WHAT THE TASK REQUIRES
Give again, exactly as written, each line of the material below starting at the line that contains "request data, missing" and ending at the line that contains "max_size <- parsed". Both ends count, and no other line does.

PROVIDED ENTRIES
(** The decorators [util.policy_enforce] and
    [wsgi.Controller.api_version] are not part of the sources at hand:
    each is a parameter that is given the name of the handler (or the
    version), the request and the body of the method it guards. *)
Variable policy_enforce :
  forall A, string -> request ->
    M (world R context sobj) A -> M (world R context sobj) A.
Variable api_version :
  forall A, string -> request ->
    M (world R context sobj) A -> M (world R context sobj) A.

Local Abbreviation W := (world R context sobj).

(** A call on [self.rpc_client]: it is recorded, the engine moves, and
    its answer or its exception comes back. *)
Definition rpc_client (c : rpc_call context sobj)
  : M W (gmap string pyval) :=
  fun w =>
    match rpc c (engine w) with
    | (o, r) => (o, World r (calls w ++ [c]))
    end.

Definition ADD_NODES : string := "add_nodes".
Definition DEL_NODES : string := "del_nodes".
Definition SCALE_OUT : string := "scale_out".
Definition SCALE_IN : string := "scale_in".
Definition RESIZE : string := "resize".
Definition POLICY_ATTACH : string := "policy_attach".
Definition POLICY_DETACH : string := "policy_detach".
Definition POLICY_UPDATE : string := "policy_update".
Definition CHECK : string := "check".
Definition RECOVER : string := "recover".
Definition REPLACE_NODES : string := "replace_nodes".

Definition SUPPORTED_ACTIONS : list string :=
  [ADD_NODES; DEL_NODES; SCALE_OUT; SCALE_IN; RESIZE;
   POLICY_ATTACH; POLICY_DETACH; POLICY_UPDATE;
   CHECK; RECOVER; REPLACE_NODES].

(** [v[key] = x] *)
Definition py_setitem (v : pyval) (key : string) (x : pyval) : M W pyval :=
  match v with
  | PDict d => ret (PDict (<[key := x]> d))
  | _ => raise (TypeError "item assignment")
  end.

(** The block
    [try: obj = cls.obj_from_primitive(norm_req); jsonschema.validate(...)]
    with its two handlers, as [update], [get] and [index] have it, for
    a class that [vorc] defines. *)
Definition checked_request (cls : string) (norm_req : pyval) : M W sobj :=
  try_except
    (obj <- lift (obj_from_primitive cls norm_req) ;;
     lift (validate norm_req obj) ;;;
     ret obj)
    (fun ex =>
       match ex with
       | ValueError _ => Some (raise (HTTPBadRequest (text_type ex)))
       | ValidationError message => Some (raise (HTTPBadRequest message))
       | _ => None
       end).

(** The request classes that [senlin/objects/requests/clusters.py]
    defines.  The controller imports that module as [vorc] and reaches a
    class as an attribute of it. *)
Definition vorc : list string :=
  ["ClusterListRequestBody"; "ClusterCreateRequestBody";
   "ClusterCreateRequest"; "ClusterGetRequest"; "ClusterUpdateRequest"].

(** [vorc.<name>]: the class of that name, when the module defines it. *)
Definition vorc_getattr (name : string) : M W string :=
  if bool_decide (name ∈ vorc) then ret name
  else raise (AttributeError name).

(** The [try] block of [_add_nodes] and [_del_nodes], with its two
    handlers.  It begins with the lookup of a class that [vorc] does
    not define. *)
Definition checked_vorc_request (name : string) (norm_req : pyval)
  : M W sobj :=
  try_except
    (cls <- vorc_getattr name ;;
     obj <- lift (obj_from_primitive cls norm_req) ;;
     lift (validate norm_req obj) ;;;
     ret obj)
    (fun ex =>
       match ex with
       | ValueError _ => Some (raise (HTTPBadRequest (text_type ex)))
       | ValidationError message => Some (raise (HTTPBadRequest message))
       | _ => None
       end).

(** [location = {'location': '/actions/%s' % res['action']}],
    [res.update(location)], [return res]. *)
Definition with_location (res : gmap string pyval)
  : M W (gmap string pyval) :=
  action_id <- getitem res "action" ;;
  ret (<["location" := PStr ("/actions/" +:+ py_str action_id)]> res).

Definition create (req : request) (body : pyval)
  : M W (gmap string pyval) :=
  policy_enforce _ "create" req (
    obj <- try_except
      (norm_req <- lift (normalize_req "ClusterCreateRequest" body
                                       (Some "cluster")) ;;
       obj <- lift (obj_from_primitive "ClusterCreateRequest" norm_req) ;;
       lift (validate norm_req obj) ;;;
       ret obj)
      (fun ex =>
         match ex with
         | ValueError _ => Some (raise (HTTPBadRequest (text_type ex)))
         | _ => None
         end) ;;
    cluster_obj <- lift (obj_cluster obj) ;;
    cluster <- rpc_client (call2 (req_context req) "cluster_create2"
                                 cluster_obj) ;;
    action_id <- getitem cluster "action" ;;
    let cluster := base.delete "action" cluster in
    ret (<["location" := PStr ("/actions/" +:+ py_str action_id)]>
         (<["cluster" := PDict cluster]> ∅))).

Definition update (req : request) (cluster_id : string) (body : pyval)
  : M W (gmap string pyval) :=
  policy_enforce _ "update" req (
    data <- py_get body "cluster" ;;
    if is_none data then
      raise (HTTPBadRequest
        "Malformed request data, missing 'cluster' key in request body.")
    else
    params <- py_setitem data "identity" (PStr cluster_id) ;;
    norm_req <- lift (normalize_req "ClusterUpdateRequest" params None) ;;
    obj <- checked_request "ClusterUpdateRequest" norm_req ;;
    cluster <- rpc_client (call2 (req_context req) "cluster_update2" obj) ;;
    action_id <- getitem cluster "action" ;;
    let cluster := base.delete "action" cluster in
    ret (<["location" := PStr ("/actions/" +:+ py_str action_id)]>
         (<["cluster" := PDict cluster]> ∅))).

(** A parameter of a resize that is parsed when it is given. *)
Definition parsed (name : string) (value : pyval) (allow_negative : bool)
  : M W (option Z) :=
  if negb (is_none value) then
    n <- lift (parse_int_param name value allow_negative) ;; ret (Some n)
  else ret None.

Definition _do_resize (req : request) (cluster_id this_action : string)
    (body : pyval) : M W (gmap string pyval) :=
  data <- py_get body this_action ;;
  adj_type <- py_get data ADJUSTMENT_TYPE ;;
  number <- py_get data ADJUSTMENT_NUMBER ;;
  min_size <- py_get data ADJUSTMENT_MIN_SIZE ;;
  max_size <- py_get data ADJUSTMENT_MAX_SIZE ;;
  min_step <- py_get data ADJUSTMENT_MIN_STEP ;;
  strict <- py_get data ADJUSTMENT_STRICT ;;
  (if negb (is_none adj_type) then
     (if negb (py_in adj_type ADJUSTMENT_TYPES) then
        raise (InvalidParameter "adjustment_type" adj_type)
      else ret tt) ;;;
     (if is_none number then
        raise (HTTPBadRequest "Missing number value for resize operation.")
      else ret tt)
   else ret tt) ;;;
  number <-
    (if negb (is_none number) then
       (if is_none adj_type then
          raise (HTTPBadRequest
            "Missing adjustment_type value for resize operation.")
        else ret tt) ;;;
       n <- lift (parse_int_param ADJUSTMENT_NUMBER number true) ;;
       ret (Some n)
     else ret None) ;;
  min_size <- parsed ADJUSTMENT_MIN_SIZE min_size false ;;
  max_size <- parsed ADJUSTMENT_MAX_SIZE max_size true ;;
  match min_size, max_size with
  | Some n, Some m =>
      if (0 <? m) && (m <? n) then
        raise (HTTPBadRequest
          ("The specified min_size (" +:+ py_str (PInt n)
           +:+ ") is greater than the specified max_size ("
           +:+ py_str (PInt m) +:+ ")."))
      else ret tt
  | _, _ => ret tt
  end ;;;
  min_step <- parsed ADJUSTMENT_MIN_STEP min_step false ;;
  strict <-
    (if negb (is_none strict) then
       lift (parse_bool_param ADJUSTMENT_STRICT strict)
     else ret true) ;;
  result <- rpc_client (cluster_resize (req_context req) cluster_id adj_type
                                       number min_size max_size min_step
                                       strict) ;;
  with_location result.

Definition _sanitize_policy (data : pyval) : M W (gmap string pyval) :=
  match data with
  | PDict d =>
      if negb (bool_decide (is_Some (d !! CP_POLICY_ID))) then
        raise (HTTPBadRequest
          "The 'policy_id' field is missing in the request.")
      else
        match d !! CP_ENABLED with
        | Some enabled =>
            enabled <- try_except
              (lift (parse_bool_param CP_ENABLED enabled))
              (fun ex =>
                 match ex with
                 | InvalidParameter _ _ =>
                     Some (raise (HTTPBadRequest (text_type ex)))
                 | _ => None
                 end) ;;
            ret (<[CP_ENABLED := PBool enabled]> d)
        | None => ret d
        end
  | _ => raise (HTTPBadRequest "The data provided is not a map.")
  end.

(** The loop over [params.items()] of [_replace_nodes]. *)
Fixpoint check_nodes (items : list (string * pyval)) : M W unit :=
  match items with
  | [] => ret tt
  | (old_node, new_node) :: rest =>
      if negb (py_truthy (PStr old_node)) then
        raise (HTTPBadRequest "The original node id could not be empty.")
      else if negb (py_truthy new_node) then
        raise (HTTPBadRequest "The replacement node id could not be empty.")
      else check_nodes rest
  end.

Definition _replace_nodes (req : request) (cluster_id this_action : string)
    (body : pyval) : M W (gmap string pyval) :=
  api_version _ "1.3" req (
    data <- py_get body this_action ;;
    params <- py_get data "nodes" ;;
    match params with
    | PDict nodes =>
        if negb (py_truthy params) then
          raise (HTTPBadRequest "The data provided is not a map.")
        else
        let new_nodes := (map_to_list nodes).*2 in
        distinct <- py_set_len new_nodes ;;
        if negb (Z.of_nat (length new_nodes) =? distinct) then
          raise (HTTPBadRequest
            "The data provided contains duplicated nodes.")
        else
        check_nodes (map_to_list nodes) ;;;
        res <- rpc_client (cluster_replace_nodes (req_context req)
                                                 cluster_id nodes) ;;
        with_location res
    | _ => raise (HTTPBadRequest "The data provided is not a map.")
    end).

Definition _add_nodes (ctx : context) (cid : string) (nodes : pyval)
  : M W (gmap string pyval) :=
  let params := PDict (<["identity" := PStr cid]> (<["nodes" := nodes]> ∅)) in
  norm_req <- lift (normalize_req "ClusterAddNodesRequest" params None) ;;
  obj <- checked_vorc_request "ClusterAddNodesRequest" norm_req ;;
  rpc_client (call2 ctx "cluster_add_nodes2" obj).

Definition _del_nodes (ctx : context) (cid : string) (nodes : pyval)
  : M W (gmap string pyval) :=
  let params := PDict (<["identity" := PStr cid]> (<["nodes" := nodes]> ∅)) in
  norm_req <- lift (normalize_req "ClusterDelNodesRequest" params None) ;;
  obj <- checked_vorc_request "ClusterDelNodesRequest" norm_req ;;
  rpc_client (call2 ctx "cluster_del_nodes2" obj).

YOUR RESPONSE
        "Malformed request data, missing 'cluster' key in request body.")
    else
    params <- py_setitem data "identity" (PStr cluster_id) ;;
    norm_req <- lift (normalize_req "ClusterUpdateRequest" params None) ;;
    obj <- checked_request "ClusterUpdateRequest" norm_req ;;
    cluster <- rpc_client (call2 (req_context req) "cluster_update2" obj) ;;
    action_id <- getitem cluster "action" ;;
    let cluster := base.delete "action" cluster in
    ret (<["location" := PStr ("/actions/" +:+ py_str action_id)]>
         (<["cluster" := PDict cluster]> ∅))).

(** A parameter of a resize that is parsed when it is given. *)
Definition parsed (name : string) (value : pyval) (allow_negative : bool)
  : M W (option Z) :=
  if negb (is_none value) then
    n <- lift (parse_int_param name value allow_negative) ;; ret (Some n)
  else ret None.

Definition _do_resize (req : request) (cluster_id this_action : string)
    (body : pyval) : M W (gmap string pyval) :=
  data <- py_get body this_action ;;
  adj_type <- py_get data ADJUSTMENT_TYPE ;;
  number <- py_get data ADJUSTMENT_NUMBER ;;
  min_size <- py_get data ADJUSTMENT_MIN_SIZE ;;
  max_size <- py_get data ADJUSTMENT_MAX_SIZE ;;
  min_step <- py_get data ADJUSTMENT_MIN_STEP ;;
  strict <- py_get data ADJUSTMENT_STRICT ;;
  (if negb (is_none adj_type) then
     (if negb (py_in adj_type ADJUSTMENT_TYPES) then
        raise (InvalidParameter "adjustment_type" adj_type)
      else ret tt) ;;;
     (if is_none number then
        raise (HTTPBadRequest "Missing number value for resize operation.")
      else ret tt)
   else ret tt) ;;;
  number <-
    (if negb (is_none number) then
       (if is_none adj_type then
          raise (HTTPBadRequest
            "Missing adjustment_type value for resize operation.")
        else ret tt) ;;;
       n <- lift (parse_int_param ADJUSTMENT_NUMBER number true) ;;
       ret (Some n)
     else ret None) ;;
  min_size <- parsed ADJUSTMENT_MIN_SIZE min_size false ;;
  max_size <- parsed ADJUSTMENT_MAX_SIZE max_size true ;;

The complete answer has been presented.